Problem statement:
In the records below, find the line that contains "Returned (r, st) =>" and the line that contains "S remaining' =>", then retype exactly those two lines and every line between them.

*** Entries supplied

(** The loop over the values of [var]'s domain; [rec] is the recursive
    call of [backtrack]. *)
Fixpoint try_values
    (rec : SearchState → list var → outcome (option Timetable * SearchState))
    (v : var) (unassigned : list var) (domain : list value)
    (st : SearchState) : outcome (option Timetable * SearchState) :=
  match domain with
  | [] => Returned (None, st)
  | (time_slot, room, instructor) :: rest =>
      let new_assignment :=
        mkAssignment v.1 v.2 time_slot room instructor in
      let st := incr_tried st in
      match report_progress st with
      | Raise e => Raised e
      | Ok st =>
          let '(ok, tbl) :=
            _is_consistent_with_load_balancing (st_timetable st)
              new_assignment in
          let st := set_timetable st tbl in
          if ok then
            let st := set_timetable st (add_assignment tbl new_assignment) in
            let new_unassigned := filter (λ u, u ≠ v) unassigned in
            match rec st new_unassigned with
            | Returned (Some result, st) => Returned (Some result, st)
            | Returned (None, st) =>
                match remove_assignment (st_timetable st) new_assignment with
                | Raise e => Raised e
                | Ok tbl =>
                    try_values rec v unassigned rest
                      (incr_backtracks (set_timetable st tbl))
                end
            | Raised e => Raised e
            | OutOfFuel => OutOfFuel
            end
          else try_values rec v unassigned rest st
      end
  end.

(** The inner function [backtrack].  Each recursive call is on a strictly
    shorter list, so [fuel = len(unassigned)] is never used up. *)
Fixpoint backtrack (fuel : nat) (st : SearchState) (unassigned : list var)
  : outcome (option Timetable * SearchState) :=
  match unassigned with
  | [] => Returned (Some (st_timetable st), st)
  | _ :: _ =>
      if decide (max_backtracks < backtracks (st_stats st))%N
      then Returned (None, st) else
      match _select_next_variable unassigned with
      | Raise e => Raised e
      | Ok None => Returned (None, st)
      | Ok (Some v) =>
          match domains !! v with
          | None => Raised KeyError
          | Some domain =>
              match fuel with
              | O => OutOfFuel
              | S fuel' => try_values (backtrack fuel') v unassigned domain st
              end
          end
      end
  end.
End Search.

Arguments Returned {A} a.
Arguments Raised {A} e.
Arguments OutOfFuel {A}.

(** What a call leaves behind: its return value, the solver with its
    counters, the text it wrote and the timetable states it went through. *)
Record Run := mkRun
  { result : option Timetable;
    self : Solver;
    output : list event;
    visited : list Timetable }.

Definition backtracking_search (S : Solver) (max_backtracks print_interval : N)
  : outcome Run :=
  let S := set_stats S (mkStats 0 0) in
  let initial_timetable := Timetable_new in
  let st := mkState initial_timetable (stats S) [EvSearchStart]
              [initial_timetable] in
  match backtrack (domains S) (length (variables S)) max_backtracks
          print_interval (length (variables S)) st (variables S) with
  | Returned (r, st) =>
      Returned (mkRun r (set_stats S (st_stats st)) (st_out st) (st_trace st))
  | Raised e => Raised e
  | OutOfFuel => OutOfFuel
  end.

Definition MAX_BACKTRACKS : N := 100000.
Definition PRINT_INTERVAL : N := 500.

(** The loop [for attempt in range(max_attempts)] of [solve], from attempt
    number [attempt] with [remaining] iterations to go.  A [Timetable]
    object is always truthy. *)
Fixpoint solve_loop (max_attempts : nat) (S : Solver) (attempt remaining : nat)
    (out : list event) (seen : list Timetable) : outcome Run :=
  match remaining with
  | O => Returned (mkRun None S out seen)
  | S remaining' =>
      let out := out ++ [EvAttempt (attempt + 1) max_attempts] in
      match backtracking_search S MAX_BACKTRACKS PRINT_INTERVAL with
      | Returned r =>
          let out := out ++ output r in
          let seen := seen ++ visited r in
          match result r with
          | Some tbl =>
              Returned (mkRun (Some tbl) (self r) (out ++ [EvSolutionFound]) seen)
          | None =>
              solve_loop max_attempts (self r) (attempt + 1) remaining'
                (out ++ [EvNoSolution (attempt + 1)
                           (backtracks (stats (self r)))])
                seen
          end
      | Raised e => Raised e
      | OutOfFuel => OutOfFuel
      end
  end.

Definition solve (S : Solver) (max_attempts : nat) : outcome Run :=
  solve_loop max_attempts S 0 max_attempts [] [].

Definition MAX_ATTEMPTS : nat := 3.

(** The whole pipeline: build the solver from the five collections and call
    [solve()]. *)
Definition solve_entities (courses : list Course.t)
    (instructors : list Instructor.t) (rooms : list Room.t)
    (sections : list Section_.t) (time_slots : list TimeSlot.t)
  : outcome Run :=
  match FinalFixSolver_init courses instructors rooms sections time_slots with
  | Raise e => Raised e
  | Ok (solver, out) =>
      match solve solver MAX_ATTEMPTS with
      | Returned r =>
          Returned (mkRun (result r) (self r) (out ++ output r) (visited r))
      | o => o
      end
  end.
(** C4.  The code does not do what the claim describes: the second run
    of the disconnection cleanup is not a silent no-op.  Socket 1 (alice)
    is disconnected once, which returns; the second run changes nothing
    but does not return: it raises [OSError] from the [getpeername()] in
    the log statement of [_handle_client_disconnection], called on the
    socket the first run closed.  Every other step of the method is
    written for a repeated run ([pop] with a default, removal only of what
    is listed).
    The server loop runs into this: alice chats, the [send] of the relay to
    her raises, which puts socket 1 in [exceptional_sockets]; then she
    closes the connection and [select] reports socket 1 readable, with
    nothing to read, and exceptional.  Each answer of [select] is one it
    can give in the state it is asked in.  The cleanup runs twice in that
    turn, the second run raises out of the turn, and the log ends with the
    line "Server error: [Errno 9] Bad file descriptor", one line more than
    in the turn in which the cleanup runs once; the leave notice is logged
    and enqueued once in both, and the socket is not taken out of
    [exceptional_sockets]. *)
Lemma second_disconnection_raises :
  (∃ st1,
     _handle_client_disconnection 1 alice_and_bob = (Return tt, st1)
     ∧ _handle_client_disconnection 1 st1 = (Raise EBADF, st1)
     ∧ _handle_client_disconnection 1 st1 ≠ (Return tt, st1))
  ∧ (let st1 := after (ServerWords._run_server_turns [Histories.alice_chats])
                  alice_and_bob in
     let st2 := after (ServerWords._run_server_turns [Histories.send_to_alice_fails])
                  st1 in
     let twice := after (ServerWords._run_server_turns [Histories.alice_closes [1]])
                    st2 in
     let once := after (ServerWords._run_server_turns [Histories.alice_closes []])
                   st2 in
     ServerWords.select_contract alice_and_bob
       (ServerWords.ready Histories.alice_chats)
       (ServerWords.accept_answer Histories.alice_chats)
     ∧ ServerWords.select_contract st1
         (ServerWords.ready Histories.send_to_alice_fails)
         (ServerWords.accept_answer Histories.send_to_alice_fails)
     ∧ exceptional_sockets st2 = [1]
     ∧ ServerWords.select_contract st2
         (ServerWords.ready (Histories.alice_closes [1]))
         (ServerWords.accept_answer (Histories.alice_closes [1]))
     ∧ gui_log once
       = gui_log st2 ++ [lit "Client disconnected: ('127.0.0.1', 50001)";
                         lit "SYS:alice left"]
     ∧ gui_log twice
       = gui_log once ++ [lit "Server error: [Errno 9] Bad file descriptor"]
     ∧ message_queues twice = message_queues once
     ∧ exceptional_sockets twice = [1]).
Proof.
  split.
  { exists (after (_handle_client_disconnection 1) alice_and_bob).
    split; [by vm_compute|]. split; [by vm_compute|].
    vm_compute. discriminate. }
  cbv zeta. unfold ServerWords.select_contract.
  split; [apply (bool_decide_unpack _); vm_compute; exact I|].
  split; [apply (bool_decide_unpack _); vm_compute; exact I|].
  split; [vm_compute; reflexivity|].
  split; [apply (bool_decide_unpack _); vm_compute; exact I|].
  split; [vm_compute; reflexivity|].
  split; [vm_compute; reflexivity|].
  split; vm_compute; reflexivity.
Qed.
Lemma transport_error_surfaces_witness :
  query POWER_SUPPLY_PROP_TIME_TO_EMPTY_NOW
    (sample_state (0, 50000) (- EIO, 0) (0, 65525) 5000000)
  = Failure (- EIO).
Proof.
  assert (Hin : In POWER_SUPPLY_PROP_TIME_TO_EMPTY_NOW max17048_battery_props)
    by (cbn [In max17048_battery_props]; tauto).
  assert (Hns : POWER_SUPPLY_PROP_TIME_TO_EMPTY_NOW
                <> POWER_SUPPLY_PROP_STATUS) by discriminate.
  destruct (proj1 (transport_error_surfaces
                     POWER_SUPPLY_PROP_TIME_TO_EMPTY_NOW
                     (sample_state (0, 50000) (- EIO, 0) (0, 65525) 5000000)
                     Hin eq_refl eq_refl eq_refl eq_refl) Hns)
    as (ret & st' & new & Hrun & Hlog & _ & Hfail).
  vm_compute in Hrun. injection Hrun as <- <-.
  cbn [io_log sample_state app] in Hlog. subst new.
  refine (proj1 (proj2 (proj2 (proj2
            (Hfail MAX17048_SOC_REG (- EIO) _ _))))).
  - right. left. reflexivity.
  - discriminate.
Defined.

(** C3 as stated fails at the Status selector: when the c-rate read fails
    with -EIO the query does not return -EIO; it returns 0 and reports
    Unknown. *)
Lemma status_hides_transport_error :
  In POWER_SUPPLY_PROP_STATUS max17048_battery_props
  /\ regmap (drvdata crate_unreadable) MAX17048_CRATE_REG = (- EIO, 0)
  /\ max17048_get_property POWER_SUPPLY_PROP_STATUS crate_unreadable
     = Some (0, with_intval POWER_SUPPLY_STATUS_UNKNOWN
                  (logged MAX17048_CRATE_REG (- EIO) crate_unreadable))
  /\ query POWER_SUPPLY_PROP_STATUS crate_unreadable
     = Value POWER_SUPPLY_STATUS_UNKNOWN
  /\ query POWER_SUPPLY_PROP_STATUS crate_unreadable <> Failure (- EIO).
Proof.
  split; [left; reflexivity|].
  split; [reflexivity|].
  split; [reflexivity|].
  split; [reflexivity|].
  discriminate.
Qed.

(** A transport that fails with the code -ENODATA cannot be told from the
    no-data outcome: the code is passed on as it is. *)
Remark transport_nodata_code_is_ambiguous :
  regmap (drvdata soc_read_nodata) MAX17048_SOC_REG = (- ENODATA, 0)
  /\ query POWER_SUPPLY_PROP_TIME_TO_EMPTY_NOW soc_read_nodata = NoData.
Proof. split; reflexivity. Qed.

(** * Further properties of the driver *)

(** ** Every query, case by case *)

Lemma drvdata_ok_inv (d : max17048) :
  drvdata_ok d = true ->
  reading_ok (regmap d MAX17048_VCELL_REG) = true
  /\ reading_ok (regmap d MAX17048_SOC_REG) = true
  /\ reading_ok (regmap d MAX17048_CRATE_REG) = true
  /\ 0 <= charge_full_design_uah d < 2 ^ 32.
Proof.
  unfold drvdata_ok. intros H.
  apply andb_prop in H. destruct H as [H H4].
  apply andb_prop in H. destruct H as [H H3].
  apply andb_prop in H. destruct H as [H1 H2].
  apply is_u32_inv in H4. tauto.
Qed.

Lemma run_answer_of_run (m : M state Z) (st st' : state) (ret : Z) :
  m st = Some (ret, st') ->
  run_answer m st = (if ret =? 0 then Value (intval st') else Failure ret).
Proof. intros H. unfold run_answer. rewrite H. reflexivity. Qed.

Ltac use_tests :=
  repeat match goal with
         | H : _ = true |- _ => progress rewrite H
         | H : _ = false |- _ => progress rewrite H
         end.

Ltac describe Hrun :=
  eexists; eexists; unfold described;
  split; [exact Hrun|];
  unfold Metric.reads, Metric.value, Metric.crate_then_soc;
  repeat match goal with
         | H : regmap _ _ = _ |- _ => rewrite H
         end;
  cbn [fst snd drvdata io_log intval logged with_intval negb Z.eqb];
  use_tests;
  cbn [fst snd drvdata io_log intval logged with_intval negb Z.eqb orb andb];
  rewrite <- ?app_assoc;
  repeat split;
  try reflexivity; try (symmetry; apply app_nil_r);
  try (intros; lia); try (unfold ENODATA, EINVAL; lia).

******

Task result:
  | Returned (r, st) =>
      Returned (mkRun r (set_stats S (st_stats st)) (st_out st) (st_trace st))
  | Raised e => Raised e
  | OutOfFuel => OutOfFuel
  end.

Definition MAX_BACKTRACKS : N := 100000.
Definition PRINT_INTERVAL : N := 500.

(** The loop [for attempt in range(max_attempts)] of [solve], from attempt
    number [attempt] with [remaining] iterations to go.  A [Timetable]
    object is always truthy. *)
Fixpoint solve_loop (max_attempts : nat) (S : Solver) (attempt remaining : nat)
    (out : list event) (seen : list Timetable) : outcome Run :=
  match remaining with
  | O => Returned (mkRun None S out seen)
  | S remaining' =>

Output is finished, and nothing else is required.